Case burden of dengue by disease severity

To obtain consensus estimates of the burden of dengue in Indonesia, we take a simple unweighted ensemble of multiple previous approaches (Fig. 2). We found that nearly all previous burden estimates had overlapping credible intervals with Bhatt et al., GBD2017; Shepard et al.; and Toan et al. estimates having the closest concordance [1, 14, 16, 20]. The estimate by Wahyono et al. [21], which was the only method to estimate underreporting solely using Delphi panel interviews of dengue experts, was consistently lower than all other estimates for all disease severities and underrepresented the degree of uncertainty relative to other estimation methods. Our combined ensemble captured uncertainty in both the individual models and uncertainty about model choice and is thus broad, particularly at lower disease severity levels.

Fig. 2.

Fig. 2

Previous estimates for the burden of dengue in Indonesia adjusted for the year of 2015 (colours) and our ensemble estimate (grey shading) at different levels of disease severity

We estimate that 7.8 million (UI 1.8–17.7 million) symptomatic dengue cases occurred in Indonesia in the reference year 2015 (average 2014–2016) or approximately 1 in 31 people (Table 1). Among these, we estimate 64% were self-managed with over the counter medicines or other forms of informal healthcare. A further 22% were seen as outpatients with limited opportunity for diagnosis of dengue and were never admitted. Despite this large proportion of non-hospitalised dengue, we still predict that 1.1 million (0.22–2.9) hospitalised dengue cases occurred in Indonesia in 2015, among which 3658 (1590–8240) died, equating to a hospitalised case fatality rate of 0.33% (0.29–0.71). Only 100,347, 129,689 and 204,172 dengue cases (mostly hospitalised) were reported to the ministry of health in the years of 2014, 2015 and 2016, respectively. Assuming only hospitalised cases are reported, this would suggest only 12% (UI 7–45%) of hospitalised cases are reported.

Table 1.

The total estimated burden of dengue in Indonesia in 2015 by case severity and disability-adjusted life years (DALYs)

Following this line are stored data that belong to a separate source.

(** With a server that always announces a next page the loop uses up any
    fuel, one request per unit. *)
Lemma page_loop_endless :
  (forall w page, exists status_code body entries next w',
     http w (GetOfferMappingEntries campaign_id market_token page)
       = (Response status_code (Some body), w') /\
     raise_for_status status_code = Ok tt /\
     reads_as_page body entries next /\ truthy next = true) ->
  forall fuel page product_list st,
    fst (page_loop World http fuel campaign_id market_token page product_list st)
      = Diverged /\
    exists new,
      trace (snd (page_loop World http fuel campaign_id market_token page
                    product_list st)) = trace st ++ new /\
      List.length new = fuel.
Proof.
  intros Hsrv. induction fuel as [|fuel IH]; intros page product_list st.
  - simpl. split; [reflexivity|]. exists []. now rewrite app_nil_r.
  - destruct (Hsrv (world st) page)
      as (sc & body & entries & next & w' & Hhttp & Hsc & Hread & Hmore).
    destruct Hread as (some_prod & paging & Hres & Hent & Hpag & Hnext).
    cbn [page_loop]; unfold mbind at 1, get_product_list, mbind, send; simpl.
    rewrite Hhttp; simpl; rewrite Hsc; simpl; rewrite Hres; simpl.
    rewrite Hent; simpl; rewrite Hpag; simpl; rewrite Hnext; simpl.
    rewrite Hmore. simpl.
    destruct (IH next (product_list ++ entries)
                (mk_state w' (trace st ++
                   [Sent (GetOfferMappingEntries campaign_id market_token page)
                      (Response sc (Some body))]))) as (Hdiv & new & Htr & Hlen).
    split; [exact Hdiv|]. rewrite Htr. simpl. rewrite <- app_assoc.
    eexists. split; [reflexivity|]. simpl. now rewrite Hlen.
Qed.

End MoreFetchFacts.

(** X15.  [get_offer_ids] only reads: every request it sends is a listing
    request of the given campaign with the given token, and the first one
    carries the empty page token. *)
Theorem get_offer_ids_only_lists
    (World : Type) (http : World -> request -> reply * World)
    (fuel : nat) (campaign_id market_token : string) (st : state World) :
  exists new,
    trace (snd (get_offer_ids World http fuel campaign_id market_token st)) =
      trace st ++ new /\
    Forall (lists_for campaign_id market_token) new /\
    match new with
    | [] => fuel = O
    | first :: _ =>
        exists rp,
          first = Sent (GetOfferMappingEntries campaign_id market_token (JStr "")) rp
    end.
Proof.
  destruct (emits_only_get_offer_ids World http (lists_for campaign_id market_token)
              campaign_id market_token
              (fun page rp => ex_intro _ page (ex_intro _ rp eq_refl)) fuel st)
    as (new & Htr & Hall).
  exists new. split; [exact Htr|]. split; [exact Hall|].
  destruct fuel as [|fuel].
  - simpl in Htr. destruct new; [reflexivity|].
    apply (f_equal (@List.length event)) in Htr. rewrite length_app in Htr.
    simpl in Htr. lia.
  - assert (Hsame : trace (snd (get_offer_ids World http (S fuel) campaign_id
                                  market_token st)) =
                    trace (snd (page_loop World http (S fuel) campaign_id market_token
                                  (JStr "") [] st))).
    { unfold get_offer_ids, mbind.
      destruct (page_loop World http (S fuel) campaign_id market_token (JStr "") [] st)
        as [[pl|e|] st1]; simpl; [|reflexivity..].
      destruct (sku_loop pl []); reflexivity. }
    destruct (page_loop_first_request World http campaign_id market_token fuel
                (JStr "") [] st) as (rp & rest & Hfirst).
    rewrite Hsame, Hfirst in Htr. apply app_inv_head in Htr. subst new. eauto.
Qed.

(** X16.  On a run of pages that ends with a falsy [nextPageToken] the fetch
    sends exactly one request per page: no page is asked for twice and
    nothing is asked after the last page. *)
Theorem get_offer_ids_one_request_per_page
    (World : Type) (http : World -> request -> reply * World)
    (campaign_id market_token : string) (w w' : World)
    (pages : list (list json)) (fuel : nat) (tr : list event) :
  serves_pages http campaign_id market_token w (JStr "") pages w' ->
  (List.length pages <= fuel)%nat ->
  exists new,
    trace (snd (get_offer_ids World http fuel campaign_id market_token (mk_state w tr)))
      = tr ++ new /\
    List.length new = List.length pages.
Proof.
  intros Hrun Hfuel.
  destruct (page_loop_serves_count World http _ _ _ _ _ _ Hrun fuel [] tr Hfuel)
    as (new & Htr & Hlen).
  exists new. split; [|exact Hlen]. rewrite <- Htr.
  unfold get_offer_ids, mbind.
  destruct (page_loop World http fuel campaign_id market_token (JStr "") []
              (mk_state w tr)) as [[pl|e|] st1]; simpl; [|reflexivity..].
  destruct (sku_loop pl []); reflexivity.
Qed.

Lemma get_offer_ids_one_request_per_page_witness :
  exists new,
    trace (snd (get_offer_ids unit Sample.two_pages 7 "fbs" "token" (mk_state tt [])))
      = [] ++ new /\
    List.length new = 2%nat.
Proof.
  apply (get_offer_ids_one_request_per_page unit Sample.two_pages "fbs" "token" tt tt
           [[Sample.entry "A1"; Sample.entry "B2"]; [Sample.entry "C3"]] 7 []).
  - eapply serves_next_page.
    + reflexivity.
    + reflexivity.
    + eexists. eexists. repeat split; reflexivity.
    + reflexivity.
    + eapply serves_last_page.
      * reflexivity.
      * reflexivity.
      * eexists. eexists. repeat split; reflexivity.
      * reflexivity.
  - simpl. lia.
Defined.

(** X17.  The loop has no bound of its own: against a server that answers
    every listing request with a well-formed page and a truthy
    [nextPageToken], [get_offer_ids] neither returns nor raises, and goes on
    sending requests (one per unit of fuel, for every fuel). *)
Theorem get_offer_ids_endless_cursor
    (World : Type) (http : World -> request -> reply * World)
    (campaign_id market_token : string) :
  (forall w page, exists status_code body entries next w',
     http w (GetOfferMappingEntries campaign_id market_token page)
       = (Response status_code (Some body), w') /\
     raise_for_status status_code = Ok tt /\
     reads_as_page body entries next /\ truthy next = true) ->
  forall fuel st,
    fst (get_offer_ids World http fuel campaign_id market_token st) = Diverged /\
    exists new,
      trace (snd (get_offer_ids World http fuel campaign_id market_token st))
        = trace st ++ new /\
      List.length new = fuel.
Proof.
  intros Hsrv fuel st.
  destruct (page_loop_endless World http campaign_id market_token Hsrv fuel
              (JStr "") [] st) as (Hdiv & new & Htr & Hlen).
  unfold get_offer_ids, mbind.
  destruct (page_loop World http fuel campaign_id market_token (JStr "") [] st)
    as [[pl|e|] st1]; simpl in *; try discriminate.
  split; [reflexivity|]. eauto.
Qed.

Lemma get_offer_ids_endless_cursor_witness :
  fst (get_offer_ids unit Sample.endless 25 "fbs" "token" (mk_state tt [])) = Diverged.
Proof.
  apply (get_offer_ids_endless_cursor unit Sample.endless "fbs" "token").
  intros w page. do 5 eexists. split; [reflexivity|]. split; [reflexivity|].
  split.
  - eexists. eexists. repeat split; reflexivity.
  - reflexivity.
Defined.

(** X18.  A successful first page that lacks an expected member makes
    [get_offer_ids] crash after that one request: [AttributeError] when the
    body has no [result] or the result has no [paging] (a [None] has no
    [get]), [TypeError] when the result has no [offerMappingEntries] (a
    [None] cannot extend the list). *)
Theorem get_offer_ids_missing_member
    (World : Type) (http : World -> request -> reply * World)
    (fuel : nat) (campaign_id market_token : string) (st : state World)
    (status_code : Z) (body : json) (w' : World) (e : exn) :
  http (world st) (GetOfferMappingEntries campaign_id market_token (JStr ""))
    = (Response status_code (Some body), w') ->
  raise_for_status status_code = Ok tt ->
  (get body "result" = Ok JNull /\ e = AttributeError) \/
  (exists some_prod,
     get body "result" = Ok some_prod /\
     get some_prod "offerMappingEntries" = Ok JNull /\ e = TypeError) \/
  (exists some_prod entries,
     get body "result" = Ok some_prod /\
     get some_prod "offerMappingEntries" = Ok (JList entries) /\
     get some_prod "paging" = Ok JNull /\ e = AttributeError) ->
  get_offer_ids World http (S fuel) campaign_id market_token st =
  (Raised e,
   mk_state w'
     (trace st ++ [Sent (GetOfferMappingEntries campaign_id market_token (JStr ""))
                     (Response status_code (Some body))])).
Proof.
  intros Hhttp Hsc Hfault.
  unfold get_offer_ids. cbn [page_loop].
  unfold mbind, get_product_list, mbind, send. simpl.
  rewrite Hhttp. simpl. rewrite Hsc. simpl.
  destruct Hfault as [(Hres & ->) | [(some_prod & Hres & Hent & ->)
                                    | (some_prod & entries & Hres & Hent & Hpag & ->)]];
    rewrite Hres; simpl.
  - reflexivity.
  - rewrite Hent. reflexivity.
  - rewrite Hent. simpl. rewrite Hpag. reflexivity.
Qed.

Lemma get_offer_ids_missing_member_witness :
  get_offer_ids unit Sample.no_paging 3 "fbs" "token" (mk_state tt []) =
  (Raised AttributeError,
   mk_state tt
     ([] ++ [Sent (GetOfferMappingEntries "fbs" "token" (JStr ""))
               (Response 200
                  (Some (JDict [("result",
                                 JDict [("offerMappingEntries",
                                         JList [Sample.entry "A1"])])])))])).
Proof.
  apply (get_offer_ids_missing_member unit Sample.no_paging 2 "fbs" "token"
           (mk_state tt []) 200
           (JDict [("result", JDict [("offerMappingEntries",
                                      JList [Sample.entry "A1"])])])
           tt AttributeError).
  - reflexivity.
  - reflexivity.
  - right. right. eexists. eexists. repeat split; reflexivity.
Defined.

(** X19.  The entries are read after the last page has been fetched: when
    an entry has no [offer] (or another value without [get]), every page is
    still requested, then [get_offer_ids] raises the exception of the first
    such entry and returns no id. *)
Theorem get_offer_ids_entry_without_offer
    (World : Type) (http : World -> request -> reply * World)
    (campaign_id market_token : string) (w w' : World)
    (pages : list (list json)) (before after shop_skus : list json) (bad : json)
    (e : exn) (fuel : nat) (tr : list event) :
  serves_pages http campaign_id market_token w (JStr "") pages w' ->
  List.concat pages = before ++ bad :: after ->
  Forall2 (fun product s => shop_sku product = Ok s) before shop_skus ->
  shop_sku bad = Raise e ->
  (List.length pages <= fuel)%nat ->
  fst (get_offer_ids World http fuel campaign_id market_token (mk_state w tr))
    = Raised e /\
  world (snd (get_offer_ids World http fuel campaign_id market_token (mk_state w tr)))
    = w'.
Proof.
  intros Hrun Hsplit Hbefore Hbad Hfuel.
  destruct (page_loop_serves World http _ _ _ _ _ _ Hrun fuel [] tr Hfuel) as (tr' & Hloop).
  unfold get_offer_ids, mbind. rewrite Hloop. simpl. rewrite Hsplit.
  rewrite (sku_loop_raise before after bad shop_skus e Hbefore Hbad). simpl.
  split; reflexivity.
Qed.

Outcome Absolute number in thousands (95% UI) Percentage share (95% UI)
Fatal 3.658 (1.59–8.24) 0.05 (0.05–0.09)
Hospitalised 1102 (224–2883) 14.20 (12.63–16.33)
Outpatient 1675 (409–3535) 21.59 (20.02–23.00)
Self-managed 4977 (1142-11,233) 64.16 (63.61–64.28)
Total 7757 (1778-17,660) 100
YLDs 245 (56–556) 73.6 (59.5–73.7)
YLLs 88 (38–198) 26.4 (26.3–40.5)
DALYs 333 (94–753) 100

95% uncertainty intervals (UI) are shown for all predictions. UIs for percentage share are based on the mean totals

YLD years lost to disability, YLL years of life lost

By combining these case estimates with the reported age distribution of dengue cases in Indonesia and severity-specific disability weights [36], we estimate a total of 332,865 (UI 94,175–754,203) DALYs are lost due to dengue each year in Indonesia of which 73.6% are due to disability and 26.4% due to fatality (Table 1). This further emphasises the contribution of non-fatal and non-severe outcomes to dengue burden.

Mapping dengue burden

Comparing local to global data for producing national risk maps

As occurrence data was available globally, we first performed a sensitivity analysis to the geographic scope of data. Using data just from Indonesia will maximise representativeness of local DENV epidemiology but may fail to capture the full range of environmental space in which dengue can be transmitted in the country. The opposite is true of using global datasets. We find that using a regional dataset from across South East Asia offers the best compromise between accurately predicting occurrence data from Indonesia (mean area under the curve [AUC] 0.95) while still maintaining a good multivariate environmental coverage (mean Multivariate Environmental Similarity Score [MESS] > 0 for 88% of Indonesian land area, Additional file 1: Figure S5).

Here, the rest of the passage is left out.